The Radiological Incident in Ciudad Juárez

Jun 5, 2023 0 comments

One of the worst radiation accident in North America took place in the city of Ciudad Juárez, Mexico, in 1984. Although the incident is relatively unknown, it has been called “a hundred times more intense” than the 1979 Three Mile Island accident.

It began in 1983 when Vicente Sotelo, a technician working at a city hospital, went into a general warehouse to pick up some supplies. The hospital rented space at the warehouse and used it to keep unused equipment and other stuff. Among the things Sotelo picked up that day was a cylinder containing highly radioactive cobalt-60 in the form of small pellets. The cylinder was part of a radiotherapy unit the hospital had purchased six years earlier but it wasn’t put to use. The hospital failed to notify the regulatory authority about the purchase which was required by law. It also did not monitor the status of the unit. Sotelo, unaware of the nature of the metal cylinder, loaded the radiotherapy unit into a pick-up truck and drove to a scrapyard intending to sell it. However, before arriving at the scrapyard, he attempted to pick apart the cylinder causing the radioactive pellets to spill onto the bed of the vehicle.

Credit: freestockcenter

Upon his return from the junkyard, the truck suffered mechanical failure and remained parked near his home for 40 days. After this time, the truck was moved to a different street where it stayed parked for a further ten days.

Meanwhile, at the junkyard, when the cranes moved the cylinder together with other pieces of metal, the cobalt-60 pellets were spread all over the scrapyard mixing in with other metals. This radioactive scrap was sent to two foundries where they were melted and rebars for construction and metal table frames were manufactured out of the contaminated material. By January 1984, less than a month after the incident, these materials were already exported to the United States and the interior of Mexico.

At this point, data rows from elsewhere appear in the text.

Lemma nondecreasing_snoc (l : list Q) (x : Q) :
  nondecreasing l -> (forall e, In e l -> (e <= x)%Q) ->
  nondecreasing (l ++ [x]).
Proof.
  intros Hl Hx i a b Ha Hb.
  destruct (Nat.lt_ge_cases (S i) (List.length l)) as [Hlt|Hge].
  - rewrite nth_error_app1 in Ha, Hb by lia. exact (Hl i a b Ha Hb).
  - assert (Hi : (i < List.length l)%nat).
    { assert (Hn : nth_error (l ++ [x]) (S i) <> None) by congruence.
      apply nth_error_Some in Hn. rewrite length_app in Hn. cbn in Hn. lia. }
    rewrite nth_error_app1 in Ha by lia.
    rewrite nth_error_app2 in Hb by lia.
    replace (S i - List.length l)%nat with O in Hb by lia.
    injection Hb as <-. apply Hx. eapply nth_error_In. exact Ha.
Qed.

(** Reduce the record projections of worlds and states, and nothing else. *)
Ltac fields :=
  cbn [world csv_filename data t0 paused_time pause_start paused sample_count
       with_world sck_level cs_level so_samples clock_queries stdin_polls
       trace console files emit print sleep fst snd].

Section Controller.

Variable env : Env.

Lemma acquire_paused (st : State) :
  paused st = true ->
  acquire env st = with_world st (emit (Sleep (1 # 10)) (world st)).
Proof. intros H. unfold acquire. now rewrite H. Qed.

Lemma acquire_running (st : State) :
  paused st = false ->
  acquire env st =
  let t_now := fst (ticks_ms env (world st)) in
  let w := snd (ticks_ms env (world st)) in
  let elapsed_time :=
    (inject_Z (ticks_diff t_now (t0 st) - paused_time st) / 1000)%Q in
  match fst (read env w) with
  | Some temp =>
      mkState
        (emit (Sleep (inject_Z SAMPLING_INTERVAL))
           (snd (print (SampleLine elapsed_time temp) (snd (read env w)))))
        (csv_filename st) (data st ++ [(elapsed_time, temp)])
        (t0 st) (paused_time st) (pause_start st) (paused st)
        (sample_count st + 1)
  | None =>
      with_world st
        (emit (Sleep (inject_Z SAMPLING_INTERVAL))
           (snd (print (Text "ERROR: Thermocouple disconnected")
                   (snd (read env w)))))
  end.
Proof.
  intros H. unfold acquire. rewrite H. cbn [negb].
  destruct (ticks_ms env (world st)) as [t_now w].
  cbn [fst snd]. destruct (read env w) as [[temp|] w']; reflexivity.
Qed.

Lemma key_q_not_p (key : option string) :
  key_is key "q" = true -> key_is key "p" = false /\ key_is key "r" = false.
Proof.
  destruct key as [s|]; cbn; [|discriminate].
  intros H. apply String.eqb_eq in H. subst s. split; reflexivity.
Qed.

On January 16, a truck loaded with rebar accidentally passed too close to the Los Alamos National Laboratory in New Mexico, causing the radiation detector at the laboratory to record a sharp spike. Upon investigating, authorities realized the source of the radiation was the truck’s cargo. Mexico's National Commission on Nuclear Safety and Safeguards (CNSNS) was notified, which confirmed that a radioactive spill had occurred and ordered the foundries to suspend the distribution of manufactured rebar. The junkyard was also shut down.

Similar accidents:
The Goiânia Radiological Accident
The Radiological Incident in Lia, Georgia

When CNSNS scanned Sotelo’s abandoned truck it was found emitting deadly radiation levels of up to a thousand roentgens per hour. The truck had remained parked close to two homes, and children regularly played upon it. Further investigation revealed that in addition to the junkyard, and the two foundries, three other companies had received contaminated material. Out of this material, some 30,000 table bases and 6,600 tons of rebar was made.

CNSNS managed to recover 2,360 tons of unused rebar. The rest was already used in construction. Authorities identified 17,000 buildings that were built with contaminated rebar, and determined that some 800 structures would need to be demolished due to unacceptable levels of radiation. CNSNS also managed to recover all of the 30,000 contaminated table bases, in addition to about 90 percent of the thousand tons of contaminated rebar that had been exported to the United States. About a thousand ton of contaminated rebar still remained unaccounted for.

The accident proved to be costly to Mexico. However, the individuals who were most directly exposed to the radioactive cobalt may have suffered the greatest toll. According to some estimate, about 4,000 people got exposed with about 80 people receiving doses greater than 25 rems. Of these, five people received a dose between 300 and 700 rems over a period of two months. Chronic doses above 20 rem increase the risk of cancer, while acute doses of 500 rem kill half of those affected without medical treatment. Fortunately, there were no deaths from this incident.

Sotelo was dismissed from his job; the clinic claimed that he was not authorized to take the radiotherapy unit to the junkyard. Sotelo shrugged it off. “We're still alive,” he told The New York Times. “Maybe the doctors exaggerated the danger.”